Replace the DataLoader’s SQL logic for the brand new column. A DataLoader is answerable for selling the info from the staging space to the manufacturing desk.

class DataLoader::ShopsTable < DataLoader::Base
  class << self
    def load
      RedshiftClient.conn.exec <<~SQL
        CREATE TABLE staging.shops_new (LIKE staging.retailers);
      SQL
 
      RedshiftClient.conn.exec <<~SQL
        /*
          We transfer the info to a brand new desk as a result of in staging.retailers
          the Kafka shopper will proceed add new rows
        */
        ALTER TABLE staging.shops_new APPEND FROM staging.retailers;
      SQL
 
      RedshiftClient.conn.exec <<~SQL
        BEGIN;
          /*
            SQL to deal with
              * knowledge deduplications and so forth
              * extra transformations
              * all the required operations so as to apply the info modeling we'd like for this desk
          */
 
          INSERT INTO manufacturing.retailers (
            id,
            title,
            state,
            new_column, /* --> this one is the brand new column <-- */
            dw_start_date,
            dw_end_date,
            dw_current,
            dw_md_changed_at,
            dw_md_operation,
            dw_md_missing_data
          )
          SELECT
            id,
            title,
            state,
            new_column, /* --> this one is the brand new column <-- */
            /*
              right here is the logic to use the info modeling (kind 1,2,3,4...7)
            */
          FROM
            staging.shops_new
          ;
 
          DROP TABLE staging.shops_new;
        END TRANSACTION;
      SQL
    finish
  finish
finish

Switch the info that has been loaded within the meantime from the dw_md_missing_data SUPER column to the newly added column after which clear up. On this step, we simply must run an information migration like the next:

BEGIN;
 
  /*
    Switch the info from the `dw_md_missing_data` to the corresponding column
  */
  UPDATE manufacturing.retailers
  SET new_column = dw_md_missing_data.new_column::varchar(255)
  WHERE dw_md_missing_data.new_column IS NOT NULL;
 
  /*
    Clear up dw_md_missing_data column
  */
  UPDATE manufacturing.retailers
  SET dw_md_missing_data = NULL
  WHERE dw_md_missing_data IS NOT NULL;
 
END TRANSACTION;

To carry out the previous operations, we guarantee that nobody else performs modifications to the manufacturing.retailers desk as a result of we would like no new knowledge to be added to the dw_md_missing_data column.

Conclusion

The answer mentioned on this submit enabled Skroutz to handle schema evolution in operational databases whereas seamlessly updating the info warehouse. This alleviated the necessity for fixed improvement crew coordination and eliminated dangers of knowledge loss throughout releases, in the end fostering innovation relatively than stifling it.

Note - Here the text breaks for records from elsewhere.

Fixpoint cases_loop (fuel : nat) (acc : list node) : L (option (list node)) :=
  match fuel with
  | O => out_of_fuel
  | S fuel =>
      tok <- gettok P_SKIPNL ;;
      if tok_in tok T_ESAC then retL (Some acc)
      else
        pattern_start tok ;;
        n <- rounds ;;
        pats <- pats_loop n [] ;;
        t <- expect P_NOKEYWD (Z.lor T_RP T_PIPE) ;;
        if t =? 0 then retL None
        else
          cmds <- r_compound_list rec (Z.lor T_ESAC T_ECASE) ;;
          t <- expect P_DEFAULT (Z.lor T_ESAC T_ECASE) ;;
          if t =? 0 then retL None
          else if tok_in t T_ESAC then retL (Some (acc ++ [ncasenode pats cmds]))
          else cases_loop fuel (acc ++ [ncasenode pats cmds])
  end.

Definition parse_case : L (option node) :=
  t <- expect P_NOKEYWD (Z.lor T_WORD (Z.lor T_NAME T_ASSIGN)) ;;
  if t =? 0 then retL None
  else
    word <- parse_getarg ;;
    t <- expect (Z.lor P_SKIPNL P_KWIN) T_IN ;;
    if t =? 0 then retL None
    else
      n <- rounds ;;
      o <- cases_loop n [] ;;
      match o with
      | None => retL None
      | Some cases => parse_dropkeyword ;; retL (Some (ncase false [] cases word))
      end.

Definition parse_loop : L (option node) :=
  tok <- ask p_tok ;;
  test <- r_compound_list rec T_DO ;;
  t <- expect P_DEFAULT T_DO ;;
  if t =? 0 then retL None
  else
    o <- do_group ;;
    retL (option_map (fun cmds => nloop (if tok =? T_WHILE then N_WHILE else N_UNTIL) false [] cmds test) o).

(** ** Functions *)

(** "do tok = parse_gettok(p, P_DEFAULT); while(tok == T_NL || tok == T_NAME);" *)
Fixpoint to_body (fuel : nat) : L unit :=
  match fuel with
  | O => out_of_fuel
  | S fuel =>
      tok <- gettok P_DEFAULT ;;
      if (tok =? T_NL) || (tok =? T_NAME) then to_body fuel else retL tt
  end.

Definition parse_function : L (option node) :=
  _ <- gettok P_DEFAULT ;;
  tree <- ask p_tree ;;
  name <- or_undefined (match tree with nargstr _ s :: _ => Some s | _ => None end) ;;
  change (with_tree [] false) ;;
  n <- rounds ;;
  to_body n ;;
  push_back ;;
  tok <- gettok P_SKIPNL ;;
  push_back ;;
  let group := (tok =? T_BEGIN) || (tok =? T_LP) in
  o <- (if group then parse_grouping P_SKIPNL else r_command rec P_DEFAULT) ;;
  match o with
  | None => if group then stopL Undefined else retL None
  | Some body =>
      _ <- or_undefined (add_rdir [] body) ;;
      l <- redirs ;;
      push_back ;;
      retL (Some (nfunc name (add_rdir l body)))
  end.

(** ** Commands *)

(** How many characters "( )" takes behind a name, when that follows: the blanks
    between are tabs and spaces.  At the end of the input "(" is compared with
    what its variable held, which nothing has set when it is the next one. *)
Fixpoint parens (fuel i : nat) (seen : bool) : L (option nat) :=
  match fuel with
  | O => out_of_fuel
  | S fuel =>
      o <- peekn i ;;
      match o with
      | None => if seen then retL None else stopL Undefined
      | Some c =>
          if (c =? ch " ") || (c =? 9) then parens fuel (S i) true
          else retL (if c =? ch ")" then Some i else None)
      end
  end.

Fixpoint skips (n : nat) : L unit :=
  match n with O => retL tt | S n => skip ;; skips n end.

(** Whether "name ( )" was read *)
Definition function_head : L bool :=
  parse_skipspace ;;
  o <- peek ;;
  if default (-1) o =? ch "(" then
    n <- rounds ;;
    o <- parens n 1 false ;;
    match o with
    | Some i => skips i ;; skip ;; retL true
    | None => retL false
    end
  else retL false.

(** The redirections of a command; [None] as the command stays [None]. *)
Definition with_redirs (o : option node) : L (option node) :=
  r <- match o with
       | None => retL None
       | Some n =>
           l <- redirs ;;
           n <- or_undefined (add_rdir l n) ;;
           retL (Some n)
       end ;;
  push_back ;;
  retL r.

Definition simple : L (option node) :=
  push_back ;;
  n <- parse_simple_command ;;
  with_redirs (Some n).

Definition parse_command (tempflags : Z) : L (option node) :=
  tok <- gettok tempflags ;;
  if tok =? T_FOR then o <- parse_for ;; with_redirs o
  else if tok =? T_CASE then o <- parse_case ;; with_redirs o
  else if tok =? T_IF then o <- parse_if ;; with_redirs o
  else if (tok =? T_WHILE) || (tok =? T_UNTIL) then o <- parse_loop ;; with_redirs o
  else if (tok =? T_LP) || (tok =? T_BEGIN) then
    push_back ;; o <- parse_grouping 0 ;; with_redirs o
  else if tok =? T_NAME then
    f <- function_head ;;
    if f : bool then push_back ;; parse_function else simple
  else if (tok =? T_WORD) || (tok =? T_REDIR) || (tok =? T_ASSIGN) then simple
  else push_back ;; retL None.

(** ** Pipelines *)

Record prefix := Prefix { x_negate : bool; x_timed : bool; x_posix : bool }.

Fixpoint prefix_loop (fuel : nat) (x : prefix) : L prefix :=
  match fuel with
  | O => out_of_fuel
  | S fuel =>
      tok <- gettok P_DEFAULT ;;
      if tok =? T_NOT then prefix_loop fuel (Prefix (negb (x_negate x)) (x_timed x) (x_posix x))
      else
        time <- word_is (b "time") ;;
        if (tok =? T_NAME) && negb (x_timed x) && time then
          tok <- gettok P_DEFAULT ;;
          p <- word_is (b "-p") ;;
          if tok_in tok (Z.lor T_NAME T_WORD) && p
          then prefix_loop fuel (Prefix (x_negate x) true true)
          else push_back ;; prefix_loop fuel (Prefix (x_negate x) true (x_posix x))
        else retL x
  end.

Fixpoint pipe_loop (fuel : nat) (acc : list node) : L (option (list node)) :=
  match fuel with
  | O => out_of_fuel
  | S fuel =>
      o <- parse_command P_SKIPNL ;;
      match o with
      | None => parse_error interactive ;; retL None
      | Some n =>
          tok <- gettok P_DEFAULT ;;
          if tok =? T_PIPE then pipe_loop fuel (acc ++ [n]) else retL (Some (acc ++ [n]))
      end
  end.

Definition parse_pipeline : L (option node) :=
  n <- rounds ;;
  x <- prefix_loop n (Prefix false false false) ;;
  push_back ;;
  o <- parse_command P_DEFAULT ;;
  match o with
  | None => (if x_timed x then parse_error interactive else retL tt) ;; retL None
  | Some node =>
      tok <- gettok P_DEFAULT ;;
      n <- rounds ;;
      o <- (if tok =? T_PIPE
            then o <- pipe_loop n [node] ;; retL (option_map (npipe false) o)
            else retL (Some node)) ;;
      match o with
      | None => retL None
      | Some node =>
          push_back ;;
          let node := if x_timed x then ntime false (x_posix x) node else node in
          retL (Some (if x_negate x then nnot false node else node))
      end
  end.

(** ** Lists *)

Fixpoint and_or_loop (fuel : nat) (pipeline0 : node) : L node :=
  match fuel with
  | O => out_of_fuel
  | S fuel =>
      tok <- gettok P_DEFAULT ;;
      if negb (tok_in tok (Z.lor T_AND T_OR)) then push_back ;; retL pipeline0
      else
        skip_newlines P_SKIPNL ;;
        push_back ;;
        o <- parse_pipeline ;;
        match o with
        | None => push_back ;; retL pipeline0
        | Some pipeline1 =>
            and_or_loop fuel (nandor (if tok =? T_AND then N_AND else N_OR) false pipeline0 pipeline1)
        end
  end.

Definition parse_and_or : L (option node) :=
  o <- parse_pipeline ;;
  match o with
  | None => retL None
  | Some n => m <- rounds ;; n <- and_or_loop m n ;; retL (Some n)
  end.

Fixpoint list_loop (fuel : nat) (acc : list node) : L (list node) :=
  match fuel with
  | O => out_of_fuel
  | S fuel =>
      o <- parse_and_or ;;
      match o with
      | None => retL acc
      | Some n =>
          tok <- gettok P_DEFAULT ;;
          if tok_in tok T_NL then retL (acc ++ [n])
          else if negb (tok_in tok (Z.lor T_SEMI T_BGND)) then push_back ;; retL (acc ++ [n])
          else list_loop fuel (acc ++ [if tok_in tok T_BGND then set_bgnd n else n])
      end
  end.

(** More than one command is an N_LIST. *)
Definition parse_list : L (list node) :=
  n <- rounds ;;
  cmds <- list_loop n [] ;;
  retL (if (1 <? List.length cmds)%nat then [ngrp N_LIST false [] cmds] else cmds).

(** "while(p->tok & T_NL) parse_gettok(p, P_DEFAULT);" *)
Fixpoint after_newlines (fuel : nat) : L unit :=
  match fuel with
  | O => out_of_fuel
  | S fuel =>
      tok <- ask p_tok ;;
      if tok_in tok T_NL then _ <- gettok P_DEFAULT ;; after_newlines fuel else retL tt
  end.

Fixpoint compound_loop (fuel : nat) (end_tok : Z) (acc : list node) : L (list node) :=
  match fuel with
  | O => out_of_fuel
  | S fuel =>
      (if end_tok =? T_END then drop_flags (Z.lor P_NOKEYWD P_SKIPNL) else retL tt) ;;
      skip_newlines P_DEFAULT ;;
      push_back ;;
      tok <- gettok P_DEFAULT ;;
      push_back ;;
      if tok =? end_tok then retL acc
      else
        l <- parse_list ;;
        n <- rounds ;;
        after_newlines (S n) ;;
        push_back ;;
        match l with
        | [] => retL acc
        | _ => compound_loop fuel end_tok (acc ++ l)
        end
  end.

Definition parse_compound_list (end_tok : Z) : L (list node) := n <- rounds ;; compound_loop n end_tok [].

End Grammar.

(** ** The knot *)

Fixpoint grammar (interactive : bool) (fuel : nat) : calls :=
  match fuel with
  | O => Calls (fun _ => out_of_fuel) out_of_fuel (fun _ => out_of_fuel) (fun _ => out_of_fuel)
  | S fuel =>
      let rec := grammar interactive fuel in
      Calls (parse_gettok rec interactive) (parse_word rec interactive)
        (parse_compound_list rec interactive) (parse_command rec interactive)
  end.

(** ** Reading a script *)

(** What ends the reading: the end of the input, the same right behind a command
    (the shell leaves with its status), or a syntax error *)
Inductive script_end := EndOfInput | EndBehindCommand | SyntaxError | Stopped (why : stop) | NoEnd.

Definition script := (list (list node) * script_end)%type.

(** The lists sh_loop reads one after the other, each to be run before the next
    is read; an interactive shell drops the line a syntax error is in. *)
Fixpoint script_loop (rec : calls) (interactive : bool) (fuel : nat) (acc : list (list node)) (p : parser)
    : script :=
  match fuel with
  | O => (acc, NoEnd)
  | S fuel =>
      let step : L (option (list node)) :=
        tok <- gettok rec interactive P_DEFAULT ;;
        if tok_in tok T_EOF then retL None
        else push_back ;; l <- parse_list rec interactive ;; retL (Some l) in
      match step p with
      | LFuel => (acc, NoEnd)
      | LStop SyntaxExit => (acc, SyntaxError)
      | LStop w => (acc, Stopped w)
      | LOk None _ => (acc, EndOfInput)
      | LOk (Some l) p =>
          let acc := match l with [] => acc | _ => acc ++ [l] end in
          let tok := p_tok p in
          let p := with_pushback false p in
          if tok_in tok (Z.lor T_NL (Z.lor T_SEMI T_BGND)) then script_loop rec interactive fuel acc p
          else if negb interactive then (acc, if tok =? T_EOF then EndBehindCommand else SyntaxError)
          else script_loop rec interactive fuel acc (with_source (source_flush (p_source p)) p)
      end
  end.

(** The fuel for a text *)
Definition grammar_fuel (x : bytes) : nat := S (S (List.length x)).

Definition parse_script (interactive : bool) (x : bytes) : script :=
  script_loop (grammar interactive (grammar_fuel x)) interactive (grammar_fuel x) []
    (parse_init (if interactive then P_IACTIVE else P_DEFAULT) (source_push x)).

Because the migration of Skroutz to the AWS Cloud approaches, discussions are underway on how the present structure might be tailored to align extra carefully with AWS-centered rules. To that finish, one of many modifications being thought of is Amazon Redshift streaming ingestion from Amazon Managed Streaming for Apache Kafka (Amazon MSK) or open supply Kafka, which can make it potential for Skroutz to course of massive volumes of streaming knowledge from a number of sources with low latency and excessive throughput to derive insights in seconds.

When you face related challenges, focus on with an AWS consultant and work backward out of your use case to supply probably the most appropriate resolution.

In regards to the authors

Konstantina Mavrodimitraki is a Senior Options Architect at Amazon Net Providers, the place she assists clients in designing scalable, strong, and safe methods in international markets. With deep experience in knowledge technique, knowledge warehousing, and massive knowledge methods, she helps organizations remodel their knowledge landscapes. A passionate technologist and other people individual, Konstantina loves exploring rising applied sciences and helps the native tech communities. Moreover, she enjoys studying books and enjoying together with her canine.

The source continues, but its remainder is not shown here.